「階級格差と保育園」の話のつづき。この著者がボランティアをした「底辺保育園」は、基本的に、様々な問題を抱えたおうちのお子さんばかりいらっしゃるので…
←生活保護バッシングについては、かの国もこの国も似た感じ
うっかり、「クリスマス・ホリディは楽しかった?」なんていう、ごく軽い世間話のつもりで話をふろうもんなら
「ベネフィット・マネーをマミイが毎月貯金しておかなかったからクリスマスに使うお金がなくって、怒ったダディが家で暴れてマミイが救急車で運ばれた」
なんて突然重い話になってしまったり、まぁそんな家庭環境である。(注: ベネフィットというのは生活保護のこと)
子どもが複数いればそのベネフィットでいちおう暮らしていくことができるのだが、働かなくても暮らしていけるが働くことはできず、生活を何か変えていくことも思いつかないとなると、だいたい生活がよくない方向へ崩れていくものである。アルコール、ドラッグ、DV…
そんな親に育てられて、まぁそんなふうに育っていく子どもが多いのは当然だ。でもその中で、環境が悪かろうが本人の意欲次第でチャンスを掴んでいく、ってことはある。
「底辺保育園」にボランティア保育士がいたのだが、彼女は大学で幼稚園の先生になるために勉強していた。その成績がたいへん優秀なので教育実習先である「底辺保育園」に奨励金がおりているが、彼女はそれを奨学金としてもらわずバイトで働いていて、代わりに筆者などのスタッフたちが無料でチャイルドケアの勉強をするコースに通えていたという…どんだけ偉いんだ!! なんともスーパーな大学生だった。
彼女は幼いころ、この保育園に通っていて、問題児で、相当先生の手を焼かせたというし、綺麗な子だから「早いうちからませちゃって」イロイロあったらしいのだが、そこでふつうならば若いうちに子どもを産んで、底辺保育園の利用者として戻ってきそうなところ、優秀な(ハードな子どもたちが何をやらかしても動じない)保育士として戻ってきたんだからそりゃすごい。
たまにはそんなこともある。人間、捨てたもんじゃない。
この「底辺保育園」には、それぞれいろんな問題を抱えながらもいろんな人が出入りしていてその渦巻くエネルギーからは良いことも悪いこともたくさん起こっていた。通う子どもにも、その保護者にも、有給・無給のスタッフにも。様々な厳しい条件がある中で、心あるスタッフがとにもかくにも全力で幼児教育をしていた(なにしろ「生きる力」が喫緊に必要な子どもたちであるから)。
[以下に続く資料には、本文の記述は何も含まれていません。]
Lemma push_front_rep :
  rep (set_head (Some id) (insert_node id {| prev := None; next := head self |}
    (match head self with
     | Some old_head => update old_head (set_prev (Some id)) self
     | None => set_tail (Some id) self
     end))) (id :: xs).
Proof.
  pose proof (rp_head _ _ Hrep) as Hh. pose proof (rp_tail _ _ Hrep) as Ht. cbn in Hh, Ht.
  split; cbn [head tail nodes set_head insert_node].
  - apply NoDup_cons. split; [done | apply Hrep].
  - done.
  - rewrite last_cons. destruct xs as [| a xs']; rewrite Hh; cbn; [done |].
    rewrite Ht. destruct (last (a :: xs')) eqn:E; [done | by apply last_None in E].
  - intros l x r E. destruct l as [| a l]; injection E as <- E.
    { rewrite lookup_insert_eq, Hh. by subst. }
    destruct (detached_linked l x r E) as [Hx Hl]. rewrite lookup_insert_ne by done.
    rewrite Hh, last_cons. destruct l as [| b l]; cbn [app] in E; rewrite E; cbn [list.head];
      rewrite update_lookup, Hl.
    + by rewrite decide_True.
    + rewrite decide_False; [cbn; by destruct (last (b :: l)) eqn:El; [| apply last_None in El] |].
      intros ->. pose proof (rp_nodup _ _ Hrep) as Hnd. rewrite E in Hnd. apply NoDup_cons in Hnd as [Hn _].
      apply Hn, elem_of_app. right. left.
  - intros x [Hx Hn]%not_elem_of_cons. rewrite lookup_insert_ne by done.
    assert (Hno : nodes self !! x = None) by (rewrite <- detached_lookup by done; by apply (rp_none _ _ Hrep)).
    destruct (head self); [rewrite update_lookup, Hno; by case_decide | exact Hno].
Qed.

Lemma push_back_rep :
  rep (set_tail (Some id) (insert_node id {| prev := tail self; next := None |}
    (match tail self with
     | Some old_tail => update old_tail (set_next (Some id)) self
     | None => set_head (Some id) self
     end))) (xs ++ [id]).
Proof.
  pose proof (rp_head _ _ Hrep) as Hh. pose proof (rp_tail _ _ Hrep) as Ht. cbn in Hh, Ht.
  pose proof (rp_nodup _ _ Hrep) as Hnd.
  split; cbn [head tail nodes set_tail insert_node].
  - apply NoDup_app. ands; [done | | apply NoDup_singleton]. intros x Hx ->%list_elem_of_singleton. done.
  - destruct xs as [| a xs'] eqn:E; rewrite Ht; [done |].
    destruct (last (a :: xs')) eqn:El; [by cbn; rewrite Hh | by apply last_None in El].
  - by rewrite last_snoc.
  - intros l x r E. destruct (app_split _ _ _ _ _ E) as [(k & Ex & ->) | (k & -> & Er)].
    + destruct (detached_linked l x k Ex) as [Hx Hl]. rewrite lookup_insert_ne by done.
      rewrite Ht, Ex, last_app, last_cons. destruct k as [| b k].
      * cbn [last]. rewrite update_lookup, Hl. by rewrite decide_True.
      * destruct (last (b :: k)) as [w |] eqn:El; [| by apply last_None in El].
        rewrite update_lookup, Hl, decide_False; [done |]. intros ->. rewrite Ex in Hnd.
        apply NoDup_app in Hnd as (_ & _ & Hnd). apply NoDup_cons in Hnd as [Hn _]. by apply Hn, last_Some_elem_of.
    + destruct k as [| b k]; [| by destruct k]. injection Er as <- <-. by rewrite lookup_insert_eq, app_nil_r, Ht.
  - intros x Hx. rewrite elem_of_app, list_elem_of_singleton in Hx. rewrite lookup_insert_ne by (intros ->; tauto).
    assert (Hno : nodes self !! x = None) by (rewrite <- detached_lookup by tauto; apply (rp_none _ _ Hrep); tauto).
    destruct (tail self); [rewrite update_lookup, Hno; by case_decide | exact Hno].
Qed.
End push.
(** ** Reading *)

Lemma len_rep self xs : rep self xs → len self = length xs.
Proof.
  intros Hr. unfold len. rewrite <- size_dom.
  rewrite <- (size_list_to_set (C := gset Z) xs) by apply Hr. f_equal. apply set_eq. intros x.
  rewrite elem_of_dom, elem_of_list_to_set. pose proof (contains_rep self xs x Hr) as Hc.
  unfold contains in Hc. split; intros H.
  - rewrite bool_decide_eq_true_2 in Hc by done. symmetry in Hc. by apply bool_decide_eq_true in Hc.
  - rewrite (bool_decide_eq_true_2 (x ∈ xs)) in Hc by done. by apply bool_decide_eq_true in Hc.
Qed.
(* ===== verification/Spillway.v ===== *)
(** * The spillway ([src/spillway.rs])

    Dirty pages that do not fit the cache are kept in slots of a side file until the
    commit.  A slot is a header (page id and checksum) and the page's blob.  The
    order in which the hash map lists its keys is a parameter. *)

From S2P Require Export PageIo Store.

(** [HashMap::keys]: every key once, in some order. *)
Class HashOrder := {
  key_order : ∀ {A}, gmap Z A → list Z;
  key_order_perm : ∀ {A} (m : gmap Z A), key_order m ≡ₚ (map_to_list m).*1
}.

Module Spillway.
Import Backing.

Definition SLOT_HEADER_SIZE : Z := 16.

Record Spillway := {
  backing : Backing;
  slots : gmap Z Z;
  next_slot_index : Z;
  max_bytes : Z;
  payload_size : Z
}.

(** [open_file] once the side file is created empty, with its pending answers. *)
Definition open_file (answers : list (option (ErrorKind * nat))) (max_bytes payload_size : Z) : Spillway :=
  {| backing := {| file_backed := true; bytes := []; answers := answers |};
     slots := ∅; next_slot_index := 0; max_bytes := max_bytes; payload_size := payload_size |}.

Definition open_memory (max_bytes payload_size : Z) : Spillway :=
  {| backing := {| file_backed := false; bytes := []; answers := [] |};
     slots := ∅; next_slot_index := 0; max_bytes := max_bytes; payload_size := payload_size |}.

Definition is_resident (self : Spillway) (page_id : Z) : bool := bool_decide (is_Some (slots self !! page_id)).
Definition slot_count (self : Spillway) : Z := Z.of_nat (size (slots self)).
Definition logical_bytes (self : Spillway) : Z := slot_count self * payload_size self.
ところが、筆者が数年間、「ミドルクラス御用達」の保育園に有給で勤めていた間に、大変化があった。変化というのはまずは政治の変化であって、それによって平たくいえば「福祉の切り捨て」があったんだけど…つまりは「底辺保育園」は直撃くらったようなもので、
無料でチャイルドケアの勉強をするコースに通えるなどという牧歌的な話が吹き飛んだのはともかくとして、
そもそも、底辺保育園から利用者の多くが消え去った。
生活保護費もなくなったり減ったりして保育園へくるバス代もなくなり、
極端にお金がないと家でじっとしているしかないわけだか、
そうやって親子で蟄居していてロクなことがあるわけないので、
崩壊寸前の保育園スタッフがなんとか家庭訪問をしてみると、子どもの食料もまともに買えない親子が…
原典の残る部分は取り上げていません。